Trump's chief of staff John Kelly to leave at end of year

Trump's chief of staff John Kelly to leave at end of year

Trump has long admired Kelly for his military valor, but his lack of political experience and interest in campaign strategy has made him an imperfect fit leading the staff of a president who lives and breathes politics.

File picture shows White House Chief of Staff John Kelly stepping off Air Force One as US President Donald Trump arrived to participate in a briefing on Hurricane Florence recovery efforts in Havelock, North Carolina, September 19, 2018.

Trump is actively discussing a replacement plan, though a person involved in the process said nothing is final right now and ultimately nothing is final until Trump announces it.

Ayers, Vice President Mike Pence's chief of staff, has emerged as the clear favorite to replace Kelly.

The widespread expectation is that Kelly will resign. But aides feel the relationship can't be salvaged this time.

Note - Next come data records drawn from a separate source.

Section Current.
  Variables (value : string) (now later : Z) (ctx : option Context) (w : AuthDB) (rel : Relation) (k : Z) (row : Row).
  Hypotheses (Hc : clean (au_config w)) (Hp : policed (au_config w)) (Hctx : FromContext ctx = EmptyString)
    (Hvalue : value <> EmptyString) (Hrel : cn_tables (au_config w) !! keys_table = Some rel)
    (Hrow : rows (rl_rows rel) !! k = Some row) (Hhash : value_hash_is value row = true)
    (Hunique : forall k' r', rows (rl_rows rel) !! k' = Some r' -> value_hash_is value r' = true -> k' = k)
    (Hkeyed : forall t owner, rows (au_registry w) !! t = Some owner -> tn_ID owner = t).

Lemma wp_take_current (c : Conn) : cn_tables c = cn_tables (au_config w) -> (forall r, reaches c rel r = true) ->
  wp true (take_key (value_hash_is value)) c (fun r c' => c' = c /\ r = inr (identity_of row)).
Proof.
  intros Et Hr. unfold take_key. wp_step. apply wp_select; [done|rewrite Et; congruence|]. intros rel' Hrel'.
  rewrite Et, Hrel in Hrel'. injection Hrel' as <-.
  destruct (where_ _ (rl_rows rel)) as [|r l] eqn:El.
  - exfalso. assert (Hin : row ∈ where_ (fun r => reaches c rel r && value_hash_is value r) (rl_rows rel)).
    { apply elem_of_where. exists k. by rewrite Hr, Hhash. }
    rewrite El in Hin. by apply elem_of_nil in Hin.
  - apply where_head in El as (k' & Hk' & Hp'). bools. assert (k' = k) as -> by by apply (Hunique k' r).
    rewrite Hrow in Hk'. injection Hk' as <-. cbn [take_first of_result]. by wp_step.
Qed.

Lemma wp_current : wp true (zoom on_config (RunAcrossTenants ctx (lookup_key value now))) w (fun r w' =>
  r = inr (identity_of row) /\ au_registry w' = au_registry w).
Proof.
  wp_step. unfold RunAcrossTenants. rewrite Hctx. cbn [is_empty negb]. destruct (clean_begin _ Hc) as [(Hs & Hl & Hm) Hn].
  destruct (begin_scope (au_config w)) as (_ & Et & _). apply wp_Transaction. wp_step.
  apply wp_enable_on; [done|done|]. intros c E1 E2 E3. unfold lookup_key. wp_step. wp_step.
  assert (Ec : cn_tables c = cn_tables (au_config w)) by congruence.
  eapply wp_mono; [apply wp_take_current; [done|]|].
  - intros r. apply platform_reaches; [|by rewrite Ec|done|done]. intros name kind rel'. rewrite Ec. apply Hp.
  - intros r c' [-> ->]. wp_step. done.
Qed.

There have been persistent reports for several days that Mr Kelly was under pressure to leave. He has complained repeatedly that Kelly is not politically savvy.

CNN's Kaitlan Collins reported on Friday that Trump and Kelly had reached a "stalemate in their relationship", and had stopped speaking to one another. Numerous storms in which Kelly became embroiled were by his own making.

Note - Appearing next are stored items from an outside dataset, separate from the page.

(** A route that takes one method only. *)
Definition only (method want : string) (r : route) : route :=
  if bool_decide (method = want) then r else RMethodNotAllowed.

Definition fixed_routes (method path : string) : option route :=
  if bool_decide (path = "/api/auth/login") then Some (only method MethodPost RLogin) else
  if bool_decide (path = "/api/portal/auth/login") then Some (only method MethodPost RPortalLogin) else
  if bool_decide (path = "/api/auth/me") then Some (only method MethodGet RMe) else
  if bool_decide (path = "/api/auth/logout") || bool_decide (path = "/api/portal/auth/logout")
  then Some (only method MethodPost RLogout) else
  if bool_decide (path = "/api/portal/me") then Some (only method MethodGet RPortalMe) else
  if bool_decide (path = "/api/portal/usage") then Some (only method MethodGet RPortalUsage) else
  if bool_decide (path = "/api/portal/request-logs") then Some (only method MethodGet RPortalRequestLogs) else
  if bool_decide (path = "/api/portal/audit") then Some (only method MethodGet RPortalAudit) else
  if bool_decide (path = "/api/portal/plan") then Some (only method MethodGet RPortalPlan) else
  if bool_decide (path = "/api/admin/summary") then Some (only method MethodGet RSummary) else
  if bool_decide (path = "/api/admin/tenants") then Some RTenants else
  if bool_decide (path = "/api/admin/audit") then Some (only method MethodGet RAudit) else
  if bool_decide (path = "/api/admin/plans") then Some RPlans else
  if bool_decide (path = "/api/admin/skus") then Some RSKUs else
  if bool_decide (path = "/api/admin/models") then Some (only method MethodGet RModels) else None.

Definition dispatch (method path : string) : route :=
  if bool_decide (method = MethodOptions) then RPreflight else
  if bool_decide (path = "/healthz") || bool_decide (path = "/api/health") then RHealth else
  match parseAdminMemberPath path with Some (t, m) => RAdminMembers t m | None =>
  match parseTenantKeyPath path with Some (t, k, action) => RTenantKeys t k action | None =>
  match parsePortalKeyPath path with Some (k, action) => RPortalKeys k action | None =>
  match parsePortalMemberPath path with Some m => RPortalMembers m | None =>
  match parsePortalRequestLogPath path with Some id => only method MethodGet (RPortalRequestLog id) | None =>
  match parsePortalUsageDetailPath path with Some id => only method MethodGet (RPortalUsageDetail id) | None =>
  match fixed_routes method path with Some r => r | None =>
  match parseAdminPlanPath path with Some t => RTenantPlan t | None =>
  match parseAdminTenantPath path with Some t => RTenantLifecycle t | None => RNotFound
  end end end end end end end end end.

(** ** The address of a route *)
Definition under (id rest : string) : string := if is_empty id then EmptyString else "/" +:+ id +:+ rest.

Definition path_of (r : route) : string :=
  match r with
  | RAdminMembers t m => tenants_prefix +:+ t +:+ "/members" +:+ under m EmptyString
  | RTenantKeys t k action => tenants_prefix +:+ t +:+ "/keys" +:+ under k (under action EmptyString)
  | RPortalKeys k action => "/api/portal/keys" +:+ under k (under action EmptyString)
  | RPortalMembers m => "/api/portal/members" +:+ under m EmptyString
  | RPortalRequestLog id => "/api/portal/request-logs/" +:+ id
  | RPortalUsageDetail id => "/api/portal/usage/" +:+ id +:+ "/detail"
  | RLogin => "/api/auth/login" | RPortalLogin => "/api/portal/auth/login" | RMe => "/api/auth/me"
  | RLogout => "/api/auth/logout" | RPortalMe => "/api/portal/me" | RPortalUsage => "/api/portal/usage"
  | RPortalRequestLogs => "/api/portal/request-logs" | RPortalAudit => "/api/portal/audit"
  | RPortalPlan => "/api/portal/plan" | RSummary => "/api/admin/summary" | RTenants => "/api/admin/tenants"
  | RAudit => "/api/admin/audit" | RPlans => "/api/admin/plans" | RSKUs => "/api/admin/skus"
  | RModels => "/api/admin/models"
  | RTenantPlan t => tenants_prefix +:+ t +:+ "/plan"
  | RTenantLifecycle t => tenants_prefix +:+ t
  | RPreflight | RHealth | RMethodNotAllowed | RNotFound => "/healthz"
  end.

(** An identifier that stands for itself in a path. *)
Definition plain_id (id : string) : Prop :=
  id <> EmptyString /\ index_byte id "/"%char = None /\ index_byte id "%"%char = None.

(** The routes that can be addressed: plain identifiers, actions that exist,
    and not the tenant whose identifier is the word plan. *)
Definition addressable (r : route) : Prop :=
  match r with
  | RAdminMembers t m => plain_id t /\ (m = EmptyString \/ plain_id m)
  | RTenantKeys t k action => plain_id t /\
      (k = EmptyString /\ action = EmptyString \/ plain_id k /\ (action = EmptyString \/ action = "retry"))
  | RPortalKeys k action =>
      k = EmptyString /\ action = EmptyString \/ plain_id k /\ (action = EmptyString \/ action = "retry" \/ action = "reveal")
  | RPortalMembers m => m = EmptyString \/ plain_id m
  | RPortalRequestLog id | RPortalUsageDetail id | RTenantPlan id => plain_id id
  | RTenantLifecycle id => plain_id id /\ id <> "plan"
  | RPreflight | RHealth | RMethodNotAllowed | RNotFound => False
  | _ => True
  end.

(** A method the switch lets through to the route. *)
Definition takes (r : route) (method : string) : Prop :=
  match r with
  | RLogin | RPortalLogin | RLogout => method = MethodPost
  | RMe | RPortalMe | RPortalUsage | RPortalRequestLogs | RPortalAudit | RPortalPlan | RSummary | RAudit | RModels
  | RPortalRequestLog _ | RPortalUsageDetail _ => method = MethodGet
  | _ => method <> MethodOptions
  end.

(** ** Facts about the parts of a path *)
Lemma trim_prefix_app p s : trim_prefix (p +:+ s) p = s.
Proof. unfold trim_prefix. by rewrite has_prefix_app, sdrop_app. Qed.

Lemma split_slash_plain s : index_byte s "/"%char = None -> split_slash s = [s].
Proof.
  induction s as [|c s IH]; [done|]. simpl. case_bool_decide; [done|]. intros E.
  rewrite IH; [done|]. by destruct (index_byte s "/"%char).
Qed.

Lemma split_slash_app a b : index_byte a "/"%char = None -> split_slash (a +:+ String "/" b) = a :: split_slash b.
Proof.
  induction a as [|c a IH]; [done|]. simpl. case_bool_decide; [done|]. intros E.
  rewrite IH; [done|]. by destruct (index_byte a "/"%char).
Qed.

Lemma PathUnescape_plain s : index_byte s "%"%char = None -> PathUnescape s = Some s.
Proof.
  induction s as [|c s IH]; [done|]. simpl. case_bool_decide; [done|]. intros E.
  rewrite IH; [done|]. by destruct (index_byte s "%"%char).
Qed.

Lemma plain_unescape id : plain_id id -> PathUnescape id = Some id /\ is_empty id = false /\ has_slash id = false.
Proof.
  intros (Hne & Hs & Hp). split; [by apply PathUnescape_plain|]. unfold is_empty, has_slash.
  rewrite Hs. split; [by apply bool_decide_eq_false_2|done].
Qed.

Lemma segment_plain id : plain_id id -> segment id = Some id.
Proof. intros (E1 & E2 & E3)%plain_unescape. unfold segment. by rewrite E1, E2, E3. Qed.

Lemma tenant_segment_plain id : plain_id id -> tenant_segment id = Some id.
Proof. intros (E1 & E2 & E3)%plain_unescape. unfold tenant_segment. by rewrite E2, E1, E3. Qed.

Lemma plain_split id rest : plain_id id -> split_slash (id +:+ String "/" rest) = id :: split_slash rest.
Proof. intros (_ & Hs & _). by apply split_slash_app. Qed.

Lemma plain_one id : plain_id id -> split_slash id = [id].
Proof. intros (_ & Hs & _). by apply split_slash_plain. Qed.

Lemma under_plain id rest : plain_id id -> under id rest = String "/" (id +:+ rest).
Proof. intros (_ & E & _)%plain_unescape. unfold under. by rewrite E. Qed.

(** A plain identifier after the last slash of a prefix ends in "/plan" only
    when it is that word. *)
Lemma plan_suffix id : plain_id id -> id <> "plan" -> has_suffix (tenants_prefix +:+ id) "/plan" = false.
Proof.
  intros (_ & Hs & _) Hne. destruct (has_suffix _ _) eqn:E; [|done]. apply has_suffix_spec in E as [r E].
  change (tenants_prefix +:+ id) with ("/api/admin/tenants" +:+ String "/" id) in E.
  change "/plan" with (String "/" "plan") in E. by apply split_last_byte in E as [_ ?].
Qed.

Lemma has_suffix_app a p : has_suffix (a +:+ p) p = true.
Proof. apply has_suffix_spec. by exists a. Qed.

(** Reducing a parser on an address. *)
Ltac parse_plain :=
  repeat (first
    [ rewrite trim_prefix_app | rewrite has_prefix_app
    | rewrite plain_split by assumption | rewrite plain_one by assumption
    | rewrite tenant_segment_plain by assumption | rewrite segment_plain by assumption
    | rewrite under_plain by assumption ]; cbn [negb bool_decide split_slash]).

Lemma parse_members t m : plain_id t -> m = EmptyString \/ plain_id m ->
  parseAdminMemberPath (path_of (RAdminMembers t m)) = Some (t, m).
Proof.
  intros Ht Hm. unfold parseAdminMemberPath, path_of. rewrite has_prefix_app, trim_prefix_app. cbn [negb].
  destruct Hm as [->|Hm].
  - change ("/members" +:+ under EmptyString EmptyString) with (String "/" "members"). by parse_plain.
  - rewrite under_plain by done. rewrite sapp_nil_r.
    change ("/members" +:+ String "/" m) with (String "/" ("members" +:+ String "/" m)).
    rewrite plain_split, (split_slash_app "members"), plain_one, tenant_segment_plain by done. simpl.
    by rewrite segment_plain.
Qed.

Lemma parse_tenant_keys t k action : addressable (RTenantKeys t k action) ->
  parseAdminMemberPath (path_of (RTenantKeys t k action)) = None /\
  parseTenantKeyPath (path_of (RTenantKeys t k action)) = Some (t, k, action).
Proof.
  intros [Ht Hk]. unfold parseAdminMemberPath, parseTenantKeyPath, path_of. rewrite has_prefix_app, trim_prefix_app.
  cbn [negb]. destruct Hk as [[-> ->]|[Hk Ha]].
  - change ("/keys" +:+ under EmptyString _) with (String "/" "keys"). rewrite plain_split by done. simpl.
    by rewrite tenant_segment_plain.
  - rewrite under_plain by done.
    change ("/keys" +:+ String "/" ?x) with (String "/" ("keys" +:+ String "/" x)).
    rewrite plain_split, (split_slash_app "keys") by done.
    destruct Ha as [->| ->].
    + change (under EmptyString EmptyString) with EmptyString. rewrite sapp_nil_r, plain_one by done. simpl.
      by rewrite tenant_segment_plain, segment_plain.
    + change (under "retry" EmptyString) with (String "/" "retry"). rewrite plain_split by done. simpl.
      by rewrite tenant_segment_plain, segment_plain.
Qed.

White House chief of staff John Kelly expected to step down soon
Trump had nothing but praise for the two new Cabinet members who he announced Friday he would nominate. Kelly took part in at least four Oval Office meetings with Trump on Thursday.

A separate report from ABC says a White House senior staff meeting this morning was cancelled. Kelly is reportedly on his way out. Ryder referred other questions to the White House.

Rumors of Kelly's departure have been circulating since last month's midterm elections.

According to almost a dozen current and former administration officials and outside confidants, Trump has even begun telling people to contact the man long viewed as Kelly's likely successor. Kelly started holding increasingly fewer senior staff meetings - once daily occurrences were whittled down to weekly gatherings - and began to exert less control over who talks to the President.

Kelly had been credited with imposing order on a chaotic West Wing after his arrival in June 2017 from his post as homeland security secretary.

"Sure, Trump says he wants him gone, and Kelly swears and leaves and says he's not coming back".

The interview took place in recent months, the news network said, attributing the information to three people with knowledge of the matter. The lights were off in his West Wing office.

Developing story, check back for updates.